**Task requirements**
In the records below, find the line with "spectralIndexes exp' image = Some out" and the line with "(* divideBy10000 *)". Print both exactly, along with every line between them, and no other line.

Items listed in a dataset
----
Lemma spectralIndexes_bands (image : Image)
      (blue green red nir swir1 swir2 : Px) :
  b image "blue" = Some blue -> b image "green" = Some green ->
  b image "red" = Some red -> b image "nir" = Some nir ->
  b image "swir1" = Some swir1 -> b image "swir2" = Some swir2 ->
  b image "gcvi" = None -> b image "hallcover" = None ->
  b image "hallheigth" = None ->
  exists out,
    spectralIndexes exp' image = Some out
    /\ forall m,
        b out m
        = match b (indexed exp' blue green red nir swir1 swir2) m with
          | Some v => Some v
          | None => b image m
          end.
Proof.
  intros Hb Hg Hr Hn Hs1 Hs2 Hgcvi Hhc Hhh.
  unfold spectralIndexes.
  (* divideBy10000 *)
  assert (exists i0, divideBy10000 image = Some i0
                     /\ forall m, b i0 m
                        = upd (upd (upd (upd (upd (upd (b image)
                            "blue" (lift1 (fun x => divide x 10000) blue))
                            "red" (lift1 (fun x => divide x 10000) red))
                            "green" (lift1 (fun x => divide x 10000) green))
                            "nir" (lift1 (fun x => divide x 10000) nir))
                            "swir1" (lift1 (fun x => divide x 10000) swir1))
                            "swir2" (lift1 (fun x => divide x 10000) swir2) m)
    as (i0 & E0 & V0).
  { unfold divideBy10000, select. cbn [CloudAndShadowMaskC2.mapM].
    rewrite Hb, Hg, Hr, Hn, Hs1, Hs2. cbn [option_map].
    unfold addBands_names, select, divide_image.
    cbn [map fst snd CloudAndShadowMaskC2.mapM b]. string_eqb.
    cbn [option_map]. eexists. split; [reflexivity|].
    intro m. rewrite (fold_overwrite_view _ image (b image)) by reflexivity.
    reflexivity. }
  rewrite E0. cbn [andThen]. clear E0.
  (* getCAI *)
  destruct (index2_view i0 _ "swir2" "swir1" "cai"
              (fun swir2 swir1 => divide swir2 swir1) (add 1) _ _ V0
              eq_refl eq_refl) as (i1 & E1 & V1).
  change (getCAI i0 = Some i1) in E1. rewrite E1. cbn [andThen]. clear E1 V0.
  (* getEVI2 *)
  destruct (index2_view i1 _ "nir" "red" "evi2"
              (fun nir red =>
                 divide ((25 # 10) * (nir - red)) (nir + (24 # 10) * red + 1))
              (add 1) _ _ V1 eq_refl eq_refl) as (i2 & E2 & V2).
  change (getEVI2 i1 = Some i2) in E2. rewrite E2. cbn [andThen]. clear E2 V1.
  (* getGCVI *)
  destruct (index2_add_view i2 _ "nir" "green" "gcvi"
              (fun nir green => divide nir green - 1) (add 1) _ _ V2
              eq_refl eq_refl Hgcvi) as (i3 & E3 & V3).
  change (getGCVI i2 = Some i3) in E3. rewrite E3. cbn [andThen]. clear E3 V2.
  (* getHallCover *)
  destruct (index3_add_view i3 _ "red" "nir" "swir2" "hallcover"
              (fun red nir swir2 =>
                 (- red * (17 # 1000)) - (nir * (7 # 1000))
                 - (swir2 * (79 # 1000)) + (522 # 100))
              (lift1 exp') _ _ _ V3 eq_refl eq_refl eq_refl Hhc)
    as (i4 & E4 & V4).
  change (getHallCover exp' i3 = Some i4) in E4. rewrite E4. cbn [andThen].
  clear E4 V3.
  (* getHallHeigth *)
  destruct (index3_add_view i4 _ "red" "nir" "swir1" "hallheigth"
              (fun red nir swir1 =>
                 (- red * (39 # 1000)) - (nir * (11 # 1000))
                 - (swir1 * (26 # 1000)) + (413 # 100))
              (lift1 exp') _ _ _ V4 eq_refl eq_refl eq_refl Hhh)
    as (i5 & E5 & V5).
  change (getHallHeigth exp' i4 = Some i5) in E5. rewrite E5. cbn [andThen].
  clear E5 V4.
  (* getNDVI, getNDWI, getPRI, getSAVI *)
  destruct (index2_view i5 _ "nir" "red" "ndvi"
              (fun nir red => divide (nir - red) (nir + red)) (add 1) _ _ V5
              eq_refl eq_refl) as (i6 & E6 & V6).
  change (getNDVI i5 = Some i6) in E6. rewrite E6. cbn [andThen]. clear E6 V5.
  destruct (index2_view i6 _ "nir" "swir1" "ndwi"
              (fun nir swir1 => divide (nir - swir1) (nir + swir1)) (add 1)
              _ _ V6 eq_refl eq_refl) as (i7 & E7 & V7).
  change (getNDWI i6 = Some i7) in E7. rewrite E7. cbn [andThen]. clear E7 V6.
  destruct (index2_view i7 _ "blue" "green" "pri"
              (fun blue green => divide (blue - green) (blue + green)) (add 1)
              _ _ V7 eq_refl eq_refl) as (i8 & E8 & V8).
  change (getPRI i7 = Some i8) in E8. rewrite E8. cbn [andThen]. clear E8 V7.
  destruct (index2_view i8 _ "nir" "red" "savi"
              (fun nir red =>
                 divide ((15 # 10) * (nir - red)) ((5 # 10) + nir + red))
              (add 1) _ _ V8 eq_refl eq_refl) as (i9 & E9 & V9).
  change (getSAVI i8 = Some i9) in E9. rewrite E9. cbn [andThen]. clear E9 V8.
  (* multiplyBy10000 *)
  unfold multiplyBy10000.
  rewrite (select_view i9 _ _ V9).
  cbn [CloudAndShadowMaskC2.mapM]. cbv [upd]. string_eqb.
  rewrite Hb, Hg, Hr, Hn, Hs1, Hs2 || idtac.
  cbn [option_map].
  unfold addBands_names, select, multiply.
  cbn [map fst snd CloudAndShadowMaskC2.mapM b]. string_eqb.
  cbn [option_map]. eexists. split; [reflexivity|].
  intro m. rewrite (fold_overwrite_view _ i9 _ V9).
  cbn [fold_left fst snd]. unfold indexed. cbv [upd b].
  repeat match goal with
         | |- context [String.eqb ?n m] =>
             destruct (String.eqb_spec n m) as [<-|?];
             [string_eqb; reflexivity|]
         end.
  reflexivity.
Qed.

Lemma scaled_ratio (a d : Q) : divide (a / 10000) (d / 10000) == a / d.
Proof.
  unfold divide. destruct (Qeq_dec d 0) as [Hd|Hd].
  - assert (d / 10000 == 0) as E by (rewrite Hd; reflexivity).
    rewrite E, Hd. unfold Qdiv. change (/ 0) with 0. ring.
  - field. exact Hd.
Qed.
----
**Response below**
    spectralIndexes exp' image = Some out
    /\ forall m,
        b out m
        = match b (indexed exp' blue green red nir swir1 swir2) m with
          | Some v => Some v
          | None => b image m
          end.
Proof.
  intros Hb Hg Hr Hn Hs1 Hs2 Hgcvi Hhc Hhh.
  unfold spectralIndexes.
  (* divideBy10000 *)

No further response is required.